In questo senso, in Marsilio si palesano alcuni nuclei fondamentali del pensiero moderno, in particolare la laicizzazione del diritto, la concezione repubblicana del potere, la centralità del consenso politico. È in questa visione che possiamo cogliere un filo rosso che, pur attraversando interessi e contesti storici differenti, ci riconnette a Machiavelli, a Hobbes, a Rousseau. La politica, finalmente, si libera dalle pastoie teologiche e si fonda sull’autonomia della ragione civile. In un tempo come il nostro, attraversato da conflitti dichiarati e da tensioni latenti, in cui il concetto stesso di pace sembra spesso svuotato di sostanza e strumentalizzato da retoriche ideologiche, la voce di Marsilio da Padova può ancora risuonare con forza e lucidità. Il suo Defensor pacis non è semplicemente un trattato politico medievale, ma un appello razionale a fondare l’ordine civile non sull’autorità imposta o sulla violenza del potere, bensì sulla volontà condivisa, sull’interesse comune e sulla netta separazione tra ciò che attiene alla coscienza individuale e ciò che compete alla vita collettiva. Marsilio ci ricorda che la pace non si costruisce con l’equilibrio del terrore, ma con l’equilibrio delle istituzioni, che solo un potere legittimato dal consenso può garantire stabilmente. In un’epoca in cui religione, politica e diritto tendono nuovamente a confondersi, e in cui la tentazione di riaffermare modelli autoritari si fa più pressante, il filosofo padovano ci invita a vigilare sulla laicità dello Stato, sulla democraticità delle leggi, sul fatto che nessuna autorità, per quanto sacra o millenaria, possa imporsi senza passare attraverso il giudizio razionale della comunità.
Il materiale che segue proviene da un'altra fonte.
(** * UVZ server: sanitizer, search aggregation and the nine pipeline operations

    A shallow embedding of [uvz_server.py].

    Strings.  A Python [str] is modelled by [string]; an [ascii] stands for the
    code point of the same number, so the development covers every [str] whose
    code points lie in U+0000..U+00FF.  The character tables of the regex
    engine ([\w], [\s]) and of [str.strip], [str.split], [int] and [repr] are
    the interpreter's tables on that range.

    Effects.  The two collaborators, the search endpoint and the generative
    backend, are fields of a [World]; every call made to either of them is
    appended to a trace, and an operation is a function from the trace so
    far to an outcome and the extended trace. *)

From Stdlib Require Import String Ascii List ZArith Lia Bool DecimalString.
Import ListNotations.
Open Scope string_scope.

(* ===================================================================== *)
(** ** Python strings *)
(* ===================================================================== *)

Module PyStr.

Definition code (c : ascii) : N := N_of_ascii c.

Definition in_range (lo hi : N) (c : ascii) : bool :=
  ((lo <=? code c) && (code c <=? hi))%N.

Definition is_code (n : N) (c : ascii) : bool := (code c =? n)%N.

(** [str.isspace] for one character, which is also the regex class [\s]:
    TAB..CR, FS..US, space, NEL and NBSP. *)
Definition isspace (c : ascii) : bool :=
  in_range 9 13 c || in_range 28 32 c || is_code 133 c || is_code 160 c.

(** [0-9A-Za-z]. *)
Definition is_ascii_alnum (c : ascii) : bool :=
  in_range 48 57 c || in_range 65 90 c || in_range 97 122 c.

(** [str.isalnum] for one character: alphabetic, decimal, digit or numeric.
    Beyond ASCII this adds the ordinal indicators, the micro sign, the
    superscript digits, the vulgar fractions and the accented letters. *)
Definition isalnum (c : ascii) : bool :=
  is_ascii_alnum c
  || is_code 170 c || is_code 178 c || is_code 179 c || is_code 181 c
  || is_code 185 c || is_code 186 c || in_range 188 190 c
  || in_range 192 214 c || in_range 216 246 c || in_range 248 255 c.

Definition is_ascii (c : ascii) : bool := (code c <? 128)%N.

Definition nl : string := String (ascii_of_nat 10) EmptyString.
Definition dquote : ascii := ascii_of_nat 34.
Definition squote : ascii := ascii_of_nat 39.
Definition backslash : ascii := ascii_of_nat 92.

Fixpoint forallb_str (p : ascii -> bool) (s : string) : bool :=
  match s with
  | EmptyString => true
  | String c r => p c && forallb_str p r
  end.

Fixpoint existsb_str (p : ascii -> bool) (s : string) : bool :=
  match s with
  | EmptyString => false
  | String c r => p c || existsb_str p r
  end.

(** Truthiness of a string: [bool(s)]. *)
Definition truthy (s : string) : bool :=
  match s with EmptyString => false | String _ _ => true end.

(** [s.lstrip()], [s.rstrip()], [s.strip()] with no argument. *)
Fixpoint lstrip (s : string) : string :=
  match s with
  | EmptyString => EmptyString
  | String c r => if isspace c then lstrip r else s
  end.

Fixpoint rstrip (s : string) : string :=
  match s with
  | EmptyString => EmptyString
  | String c r =>
      match rstrip r with
      | EmptyString => if isspace c then EmptyString else String c EmptyString
      | r' => String c r'
      end
  end.

Definition strip (s : string) : string := rstrip (lstrip s).

(** [len(s.split())]: the number of maximal runs of non-whitespace. *)
Fixpoint count_words (in_word : bool) (s : string) : nat :=
  match s with
  | EmptyString => 0
  | String c r =>
      if isspace c then count_words false r
      else (if in_word then 0 else 1) + count_words true r
  end.

Definition split_len (s : string) : nat := count_words false s.

(** [str(n)] for an [int]. *)
Definition str_int (z : Z) : string := NilZero.string_of_int (Z.to_int z).
Definition str_nat (n : nat) : string := str_int (Z.of_nat n).

(** [sep.join(parts)]. *)
Definition join (sep : string) (parts : list string) : string :=
  String.concat sep parts.

(** [l[:n]] for a list: a negative bound counts from the end. *)
Definition slice_to {A : Type} (n : Z) (l : list A) : list A :=
  if (n <? 0)%Z then firstn (length l - Z.to_nat (- n)) l
  else firstn (Z.to_nat n) l.

(** [repr(s)]: quoted with ['] unless the text holds a ['] and no double
    quote; backslash, the quote and the unprintable characters escaped. *)
Definition hex_digit (n : N) : ascii :=
  if (n <? 10)%N then ascii_of_N (48 + n) else ascii_of_N (87 + n).

Definition printable (c : ascii) : bool :=
  negb (in_range 0 31 c || in_range 127 160 c || is_code 173 c).

Definition repr_char (quote c : ascii) : string :=
  if Ascii.eqb c quote || Ascii.eqb c backslash
  then String backslash (String c EmptyString)
  else if is_code 9 c then String backslash "t"
  else if is_code 10 c then String backslash "n"
  else if is_code 13 c then String backslash "r"
  else if printable c then String c EmptyString
  else String backslash
         (String "x" (String (hex_digit (code c / 16))
                        (String (hex_digit (code c mod 16)) EmptyString))).

Fixpoint repr_body (quote : ascii) (s : string) : string :=
  match s with
  | EmptyString => EmptyString
  | String c r => repr_char quote c ++ repr_body quote r
  end.

Definition repr (s : string) : string :=
  let quote :=
    if existsb_str (Ascii.eqb squote) s && negb (existsb_str (Ascii.eqb dquote) s)
    then dquote else squote in
  String quote (repr_body quote s ++ String quote EmptyString).

End PyStr.

Import PyStr.

(* ===================================================================== *)
(** ** Exceptions *)
(* ===================================================================== *)

(** The exception classes the program can meet, each with [str(e)]. *)
Inductive exn : Type :=
| ValueError (msg : string)
| TransportError (msg : string)
| TimeoutException (msg : string)
| HTTPStatusError (status_code : Z) (msg : string)
| ParserError (msg : string)
| BackendError (msg : string).

Definition str_exn (e : exn) : string :=
  match e with
  | ValueError m | TransportError m | TimeoutException m
  | HTTPStatusError _ m | ParserError m | BackendError m => m
  end.

Inductive outcome (A : Type) : Type :=
| Return (a : A)
| Raise (e : exn).
Arguments Return {A} a.
Arguments Raise {A} e.

(* ===================================================================== *)
(** ** [int(s)] *)
(* ===================================================================== *)

Module PyInt.

(** Whitespace skipped by [int]: the C [isspace] set, plus NEL and NBSP,
    which the conversion first rewrites to a space. *)
Definition int_isspace (c : ascii) : bool :=
  in_range 9 13 c || is_code 32 c || is_code 133 c || is_code 160 c.

Definition is_digit (c : ascii) : bool := in_range 48 57 c.
Definition digit_value (c : ascii) : Z := Z.of_N (code c) - 48.

Fixpoint skip_spaces (s : string) : string :=
  match s with
  | EmptyString => EmptyString
  | String c r => if int_isspace c then skip_spaces r else s
  end.

(** The run of digits and single underscores: the value, the number of
    digits and the rest of the text; [None] on a doubled or a trailing
    underscore. *)
Fixpoint scan_digits (prev_underscore : bool) (value : Z) (digits : N)
    (s : string) : option (Z * N * string) :=
  match s with
  | EmptyString =>
      if prev_underscore then None else Some (value, digits, s)
  | String c r =>
      if is_digit c
      then scan_digits false (10 * value + digit_value c) (digits + 1) r
      else if Ascii.eqb c "_"
      then if prev_underscore then None else scan_digits true value digits r
      else if prev_underscore then None else Some (value, digits, s)
  end.

(** [sys.get_int_max_str_digits()], at its default. *)
Definition int_max_str_digits : N := 4300.

Definition invalid_literal (s : string) : exn :=
  ValueError ("invalid literal for int() with base 10: "
              ++ substring 0 200 (repr s)).

Definition exceeds_limit (digits : N) : exn :=
  ValueError ("Exceeds the limit (" ++ str_int (Z.of_N int_max_str_digits)
              ++ " digits) for integer string conversion: value has "
              ++ str_int (Z.of_N digits)
              ++ " digits; use sys.set_int_max_str_digits() to increase the limit").

Definition int (s : string) : outcome Z :=
  let s1 := skip_spaces s in
  let '(sign, s2) :=
    match s1 with
    | String "+" r => (1%Z, r)
    | String "-" r => ((-1)%Z, r)
    | _ => (1%Z, s1)
    end in
  match s2 with
  | String "_" _ => Raise (invalid_literal s)
  | _ =>
      match scan_digits false 0 0 s2 with
      | None => Raise (invalid_literal s)
      | Some (value, digits, rest) =>
          if (digits =? 0)%N then Raise (invalid_literal s)
          else if (int_max_str_digits <? digits)%N
          then Raise (exceeds_limit digits)
          else match skip_spaces rest with
               | EmptyString => Return (sign * value)%Z
               | String _ _ => Raise (invalid_literal s)
               end
      end
  end.

End PyInt.

(* ===================================================================== *)
(** ** The regex of the sanitizer *)
(* ===================================================================== *)

Module Re.

(** The members of a bracketed character class. *)
Inductive class_item : Type :=
| Word                  (* \w *)
| Space                 (* \s *)
| Lit (c : ascii).      (* a literal or escaped character *)

Record char_class : Type := mk_class {
  negated : bool;       (* a leading ^ *)
  items : list class_item
}.

(** [\w] on a [str] pattern: alphanumeric in the Unicode sense, or [_]. *)
Definition is_word (c : ascii) : bool := isalnum c || Ascii.eqb c "_".

Definition item_matches (c : ascii) (i : class_item) : bool :=
  match i with
  | Word => is_word c
  | Space => isspace c
  | Lit d => Ascii.eqb c d
  end.

Definition class_matches (cls : char_class) (c : ascii) : bool :=
  xorb (negated cls) (existsb (item_matches c) (items cls)).

(** [re.sub(cls, repl, text)] for a pattern that is one character class:
    every matching character is replaced by [repl]. *)
Fixpoint sub (cls : char_class) (repl text : string) : string :=
  match text with
  | EmptyString => EmptyString
  | String c r =>
      if class_matches cls c then repl ++ sub cls repl r
      else String c (sub cls repl r)
  end.

End Re.

(** [re.sub(r'[^\w\s\-,.]', '', text)] *)
Definition sanitize_pattern : Re.char_class :=
  Re.mk_class true [Re.Word; Re.Space; Re.Lit "-"; Re.Lit ","; Re.Lit "."].

Definition sanitize_input (text : string) : string :=
  Re.sub sanitize_pattern "" text.

(** The characters the sanitizer keeps: those the negated class rejects. *)
Definition kept (c : ascii) : bool := negb (Re.class_matches sanitize_pattern c).

(** The set the specification writes out, [A-Za-z0-9_\s\-,.]. *)
Definition in_spec_set (c : ascii) : bool :=
  is_ascii_alnum c || Ascii.eqb c "_" || isspace c
  || Ascii.eqb c "-" || Ascii.eqb c "," || Ascii.eqb c ".".

(** The set the pattern keeps, [\w\s\-,.] with the engine's [\w]. *)
Definition in_pattern_set (c : ascii) : bool :=
  Re.is_word c || isspace c
  || Ascii.eqb c "-" || Ascii.eqb c "," || Ascii.eqb c ".".

Definition chars (s : string) : list ascii := list_ascii_of_string s.

Definition e_acute : ascii := ascii_of_nat 233.

(* ===================================================================== *)
(** ** Collaborators and effects *)
(* ===================================================================== *)

(** A call to one of the two collaborators. *)
Inductive Event : Type :=
| HttpGet (url : string)              (* client.get(url, ...) *)
| GenerateContent (prompt : string).  (* model.generate_content(prompt) *)

Definition trace : Type := list Event.

(** What [client.get] hands back when it does not raise. [status_error] is
    the text of the [HTTPStatusError] that [raise_for_status] builds for it. *)
Record response : Type := mk_response {
  status_code : Z;
  status_error : string;
  text : string
}.

(** [<a>] elements found inside a result block. *)
Record anchor : Type := mk_anchor {
  get_text : string;         (* get_text(strip=True) *)
  href : option string       (* the href attribute, when present *)
}.

(** A [<div class="result">] block: [find('a', class_='result__a')] and
    [find('a', class_='result__snippet')]. *)
Record result_div : Type := mk_div {
  title_elem : option anchor;
  snippet_elem : option anchor
}.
Forse è proprio questa la lezione più urgente oggi: che la vera pace non è assenza di guerra, ma presenza di giustizia e partecipazione. E che ogni cittadino, come membro dell’universitas civium, ha non solo il diritto ma anche il dovere di contribuire alla costruzione di un ordine politico che non imponga fedi, ma garantisca libertà.